TAMPA, Fla. (WFLA) – For many parents, it is one of the most difficult decisions to make and one of the most controversial questions to answer. Should I vaccinate my child early on in life?
It has been a hot-button, controversial issue for quite some time. The issue is hotly debated – are vaccinating hurting or helping kids?
Related: CDC: “Vaccines Do Not Cause Autism”
Tuesday, President-elect Donald Trump tapped a well-known anti-vaccine activist, Robert Kennedy, Jr., to lead a commission on vaccination safety.
What does this mean for moms and dads in the future? Will their child’s vaccination schedules be scaled back? Will parents continue to be required to get their children vaccinated to enter the school systems around the country?
It’s no secret that Donald Trump wants to decrease the number of child vaccines, and has spoken publicly about his believes that vaccines lead to autism.
He famously tweeted during the campaign, “Healthy Young child goes to Dr., it gets pumped with massive shot of many vaccines, it doesn’t feel good and changes – AUTISM. Many such cases!”
During the course of our 8 on Your Side story, we discovered just how big, how powerful and how personal a decision this is for moms and dads.
Whether they are for or against vaccinations – one thing is crystal clear. They are passionate about protecting their children and keeping them healthy.
For Sarah Knight, this is, indeed, deeply personal and hits close to home.
Her 11-year-old son, Trey, is autistic.
“It’s exhausting at times, frustrating. But, he’s the sweet sweetest thing. I wouldn’t trade it,” Sarah told News Channel 8.
The first-grade teacher at Gorrie Elementary in South Tampa and mother-of-four said everything in her family’s lives changed after her son received numerous vaccinations at 18 months old.
“Prior to that, he develop normally. He would smile, he was engaging, he like to be held and touched,” she said.
Within months, she tells us, her son changed drastically and was soon diagnosed with autism.
“After that, the stimulatory behaviors changed, lack of eye contact, no verbal development and regression in that area,” she said.
While Sarah understands the data from doctors touting that there is no proven link between vaccines and autism, she would like to see vaccinations scaled-back and spaced apart.

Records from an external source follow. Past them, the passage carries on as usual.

(* ===== verification/NodeChain.v ===== *)
(** * Chains of list nodes

    [struct Node { int value; struct Node *next; }] is declared by the linked
    list, the stack and queue and the lock-free stack alike.  This file gives
    the record, the assertion that describes a chain of such nodes, and the
    lemmas their proofs share. *)

From S2P Require Import Prelude Machine CString Double Printf SepLogic.

Record node := Node { n_value : Z; n_next : ptr }.

Definition set_next (q : ptr) (n : node) : node := Node (n_value n) q.

(** The files whose objects include nodes. *)
Class HasNode (U : Type) := has_node :: Prism U node.

Section chain.
Context {U : Type} `{!HasNode U}.

Definition node_at (l : positive) (n : node) : hpropI U := l ↦ to_obj n.

(** The nodes from [p] to [q] (excluded) hold the values [xs]. *)
Fixpoint lseg (p q : ptr) (xs : list Z) : hpropI U :=
  match xs with
  | [] => ⌈p = q⌉
  | x :: xs' => ∃ l nx, ⌈p = Some l⌉ ∗ l ↦ to_obj (Node x nx) ∗ lseg nx q xs'
  end%I.

Lemma lseg_app p q xs ys :
  lseg p q (xs ++ ys) ⊣⊢ ∃ r, lseg p r xs ∗ lseg r q ys.
Proof.
  revert p. induction xs as [|x xs IH]; intros p; simpl.
  - iSplit.
    + iIntros "H". iExists p. by iFrame.
    + by iIntros "(%r & -> & H)".
  - iSplit.
    + iIntros "(%l & %nx & -> & Hl & H)". rewrite IH. iDestruct "H" as "(%r & H1 & H2)".
      iExists r. iFrame "H2". iExists l, nx. by iFrame.
    + iIntros "(%r & (%l & %nx & -> & Hl & H1) & H2)". iExists l, nx.
      iFrame "Hl". iSplitR; [done|]. rewrite IH. iExists r. iFrame.
Qed.

Lemma lseg_cons_intro l x nx q xs :
  l ↦ to_obj (Node x nx) -∗ lseg nx q xs -∗ lseg (Some l) q (x :: xs).
Proof. iIntros "Hl H". iExists l, nx. by iFrame. Qed.

Lemma lseg_snoc_intro p l x q xs :
  lseg p (Some l) xs -∗ l ↦ to_obj (Node x q) -∗ lseg p q (xs ++ [x]).
Proof.
  iIntros "H Hl". rewrite lseg_app. iExists (Some l). iFrame "H".
  iExists l, q. by iFrame.
Qed.

Lemma lseg_null xs : lseg None None xs ⊢ ⌈xs = []⌉.
Proof.
  destruct xs as [|x xs]; simpl; [by iIntros "_"|].
  iIntros "(%l & %nx & %Hn & H)". discriminate.
Qed.

(** A chain whose head pointer is not null has a first node. *)
Lemma lseg_some l xs :
  lseg (Some l) None xs ⊢
  ∃ x xs' nx, ⌈xs = x :: xs'⌉ ∗ l ↦ to_obj (Node x nx) ∗ lseg nx None xs'.
Proof.
  destruct xs as [|x xs]; simpl; [by iIntros "%"|].
  iIntros "(%l' & %nx & %Hl & H1 & H2)". injection Hl as <-.
  iExists x, xs, nx. by iFrame.
Qed.

Lemma lseg_at_least p q xs : lseg p q xs ⊢ at_least (length xs).
Proof.
  revert p. induction xs as [|x xs IH]; intros p; simpl.
  - split. intros h _. simpl. lia.
  - iIntros "(%l & %nx & -> & Hl & H)".
    iApply (at_least_cons l (to_obj (Node x nx)) (lseg nx q xs)); [apply IH|iFrame].
Qed.
End chain.

#[export] Hint Resolve lseg_at_least : core.

(** The fuel of a walk along a chain that is owned. *)
Lemma wp_fuel_lseg {U} `{!HasNode U} mf X p q xs (Q : nat → list ev → hpropI U) :
  lseg p q xs -∗ (∀ n : nat, ⌈(length xs < n)%nat⌉ -∗ lseg p q xs -∗ Q n []) -∗
  wp mf X heap_fuel Q.
Proof. iIntros "H HQ". iApply (wp_heap_fuel with "H HQ"). apply lseg_at_least. Qed.

(** ** Printing a chain

    [while (cur) { printf("%d", cur->value); if (cur->next) printf(sep); cur = cur->next; }],
    the loop of [list_print], [stack_print] and [queue_print]. *)
Definition print_nodes {U} `{!HasNode U} (sep : string) (fuel : nat) (cur : ptr) : M U unit :=
  loop fuel (λ cur : ptr,
    match cur with
    | None => ret (inr tt)
    | Some _ =>
        n <- load cur ;;
        printf "%d" [AInt (n_value n)] ;;;
        (match n_next n with Some _ => printf sep [] | None => ret tt end) ;;;
        ret (inl (n_next n))
    end) cur.

(** *** Chains with a pointer to the last node *)

Section tail.
Context {U : Type} `{!HasNode U}.

(** The chain from [p] to NULL; [tl] is its last node, or NULL. *)
Fixpoint chain (p tl : ptr) (xs : list Z) : hpropI U :=
  match xs with
  | [] => ⌈p = None⌉ ∗ ⌈tl = None⌉
  | x :: xs' =>
      match xs' with
      | [] => ∃ l, (⌈p = Some l⌉ ∗ ⌈tl = Some l⌉) ∗ l ↦ to_obj (Node x None)
      | _ => ∃ l nx, ⌈p = Some l⌉ ∗ l ↦ to_obj (Node x nx) ∗ chain nx tl xs'
      end
  end%I.

Lemma chain_cons2 p tl x y xs :
  chain p tl (x :: y :: xs) ⊢
  ∃ l nx, ⌈p = Some l⌉ ∗ l ↦ to_obj (Node x nx) ∗ chain nx tl (y :: xs).
Proof. done. Qed.

Lemma chain_lseg p tl xs : chain p tl xs ⊢ lseg p None xs.
Proof.
  revert p. induction xs as [|x [|y xs] IH]; intros p.
  - simpl. by iIntros "[-> _]".
  - simpl. iIntros "(%l & [-> _] & Hl)". iExists l, None. by iFrame.
  - iIntros "(%l & %nx & -> & Hl & H)". iExists l, nx. iFrame "Hl". iSplitR; [done|].
    by iApply IH.
Qed.

Lemma lseg_chain p xs : lseg p None xs ⊢ ∃ tl, chain p tl xs.
Proof.
  revert p. induction xs as [|x [|y xs] IH]; intros p.
  - simpl. iIntros "->". by iExists None.
  - simpl. iIntros "(%l & %nx & -> & Hl & ->)". iExists (Some l), l. by iFrame.
  - iIntros "(%l & %nx & -> & Hl & H)". iDestruct (IH with "H") as (tl) "H".
    iExists tl, l, nx. by iFrame.
Qed.

Lemma chain_tail p t xs :
  chain p (Some t) xs ⊣⊢
  ∃ ys y, ⌈xs = ys ++ [y]⌉ ∗ lseg p (Some t) ys ∗ t ↦ to_obj (Node y None).
Proof.
  revert p. induction xs as [|x [|y xs] IH]; intros p.
  - simpl. iSplit; [by iIntros "[_ %]"|]. iIntros "(%ys & %y & %E & H & Ht)". by destruct ys.
  - simpl. iSplit.
    + iIntros "(%l & [-> %E] & Hl)". injection E as <-. iExists [], x. by iFrame.
    + iIntros "(%ys & %y & %E & H & Ht)". destruct ys as [|? [|]]; try done.
      injection E as <-. iDestruct "H" as %->. iExists t. by iFrame.
  - iSplit.
    + iIntros "(%l & %nx & -> & Hl & H)". iDestruct (bi.equiv_entails_1_1 _ _ (IH nx) with "H") as (ys z E) "[H Ht]". iExists (x :: ys), z. rewrite E. iFrame "Ht".
      iSplitR; [done|]. iExists l, nx. by iFrame.
    + iIntros "(%ys & %z & %E & H & Ht)". destruct ys as [|x' ys]; [done|].
      injection E as <- E. iDestruct "H" as (l nx ->) "[Hl H]". iExists l, nx. iFrame "Hl".
      iSplitR; [done|]. iApply (bi.equiv_entails_1_2 _ _ (IH nx)). iExists ys, z. by iFrame.
Qed.

(** The head node of a chain, and what is left when it is taken off. *)
Lemma chain_head l tl xs :
  chain (Some l) tl xs ⊢
  ∃ x xs' nx, ⌈xs = x :: xs'⌉ ∗ l ↦ to_obj (Node x nx) ∗
    chain nx (match nx with None => None | Some _ => tl end) xs'.
Proof.
  destruct xs as [|x [|y xs]].
  - simpl. iIntros "[% _]". done.
  - iIntros "(%l' & [%E ->] & Hl)". injection E as <-. iExists x, [], None. by iFrame.
  - iIntros "(%l' & %nx & %E & Hl & H)". injection E as <-. iExists x, (y :: xs), nx.
    iFrame "Hl". iSplitR; [done|]. destruct nx as [d|]; [done|].
    destruct xs as [|z xs]; [by iDestruct "H" as (?) "[[% _] H]"|by iDestruct "H" as (??) "[% H]"].
Qed.

Lemma chain_null tl xs : chain None tl xs ⊢ ⌈xs = []⌉ ∗ ⌈tl = None⌉.
Proof.
  destruct xs as [|x [|y xs]]; simpl.
  - by iIntros "[_ ->]".
  - iIntros "(%l' & [% _] & Hl)". done.
  - iIntros "(%l' & %nx & % & Hl)". done.
Qed.

Lemma chain_no_tail p xs : chain p None xs ⊢ ⌈xs = []⌉ ∗ ⌈p = None⌉.
Proof.
  assert (∀ x xs p, chain p None (x :: xs) ⊢ ⌈False⌉) as H.
  { clear. intros x xs. revert x. induction xs as [|y xs IH]; intros x p.
    - iIntros "(%l & [_ %] & Hl)". done.
    - rewrite chain_cons2. iIntros "(%l & %nx & _ & Hl & H)". by iDestruct (IH with "H") as %[]. }
  destruct xs as [|x xs]; [by iIntros "[-> _]"|]. rewrite H. by iIntros "%".
Qed.

Lemma chain_cons l x nx tl xs :
  xs ≠ [] → l ↦ to_obj (Node x nx) -∗ chain nx tl xs -∗ chain (Some l) tl (x :: xs).
Proof. intros Hne. iIntros "Hl H". destruct xs; [done|]. iExists l, nx. by iFrame. Qed.

Lemma chain_at_least p tl xs : chain p tl xs ⊢ at_least (length xs).
Proof. rewrite chain_lseg. apply lseg_at_least. Qed.
End tail.

Lemma wp_print_nodes_chain {U} `{!HasNode U} mf X sep t n hd tl xs (Q : unit → list ev → hpropI U) :
  format sep [] = Some t →
  (length xs < n)%nat → chain hd tl xs -∗
  (∀ o, ⌈stdout o = join_str t (map int_str xs)⌉ -∗ ⌈stderr o = ""%string⌉ -∗
     chain hd tl xs -∗ Q tt o) -∗
  wp mf X (print_nodes sep n hd) Q.
Proof.
  intros Ht. revert hd xs Q. induction n as [|n IH]; intros hd xs Q Hn; [lia|].
  unfold print_nodes. iIntros "H HQ". iApply wp_loop. destruct xs as [|x [|y xs]].
  - simpl. iDestruct "H" as "[-> ->]". wp_step. by iApply ("HQ" $! []).
  - iDestruct "H" as (l) "[[-> ->] Hl]". wp_step.
    iApply (wp_load with "Hl"); [apply of_to_obj|]. iIntros "Hl". cbn beta iota. wp_run. simpl. wp_run.
    destruct n as [|n]; [simpl in Hn; lia|]. iApply wp_loop. wp_step.
    iApply ("HQ" with "[] []"); [| |iExists l; by iFrame]; iPureIntro; [|done].
    simpl. rewrite fmt_signed_plain. by str_norm.
  - iDestruct (chain_cons2 with "H") as (l nx ->) "[Hl H]". wp_step.
    iApply (wp_load with "Hl"); [apply of_to_obj|]. iIntros "Hl". cbn beta iota. wp_run.
    cbn [n_next n_value]. destruct nx as [d|].
    + iApply (wp_printf _ _ _ _ _ _ Ht). wp_step. iApply (IH with "H"); [simpl in *; lia|].
      iIntros (o Ho He) "H".
      iApply ("HQ" with "[] [] [Hl H]"); [|done|by iApply (chain_cons with "Hl H")].
      iPureIntro. simpl. rewrite Ho fmt_signed_plain. by str_norm.
    + iDestruct (chain_null with "H") as "[% _]". done.
Qed.

Lemma wp_print_nodes {U} `{!HasNode U} mf X sep t n hd xs (Q : unit → list ev → hpropI U) :
  format sep [] = Some t →
  (length xs < n)%nat → lseg hd None xs -∗
  (∀ o, ⌈stdout o = join_str t (map int_str xs)⌉ -∗ ⌈stderr o = ""%string⌉ -∗
     lseg hd None xs -∗ Q tt o) -∗
  wp mf X (print_nodes sep n hd) Q.
Proof.
  intros Ht Hn. iIntros "H HQ". rewrite {1}lseg_chain. iDestruct "H" as (tl) "H".
  iApply (wp_print_nodes_chain with "H"); [done|done|]. iIntros (o Ho He) "H".
  iApply ("HQ" with "[] []"); [done|done|]. by iApply chain_lseg.
Qed.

Donna Keith is an immunization expert in Sarasota County.
She reassures parents that vaccines are safe.
“I don’t think they should be concerned with vaccines. I think they should be concerned about the diseases that the vaccines protect against,” she said.
For Knight, her mission is one of determination, dedication and pure love. She wants to raise a healthy, happy little boy.
“I think parents need to have choice. Cause I’m not anti-vaccine by any means, but I do feel like there needs to be more studies and regulations on safety.”
It appears that is the goal of this safety commission on vaccines proposed by the President-elect. For Knight, that is great news as she continues her mission on raising healthy children, educating herself and educating others on Autism.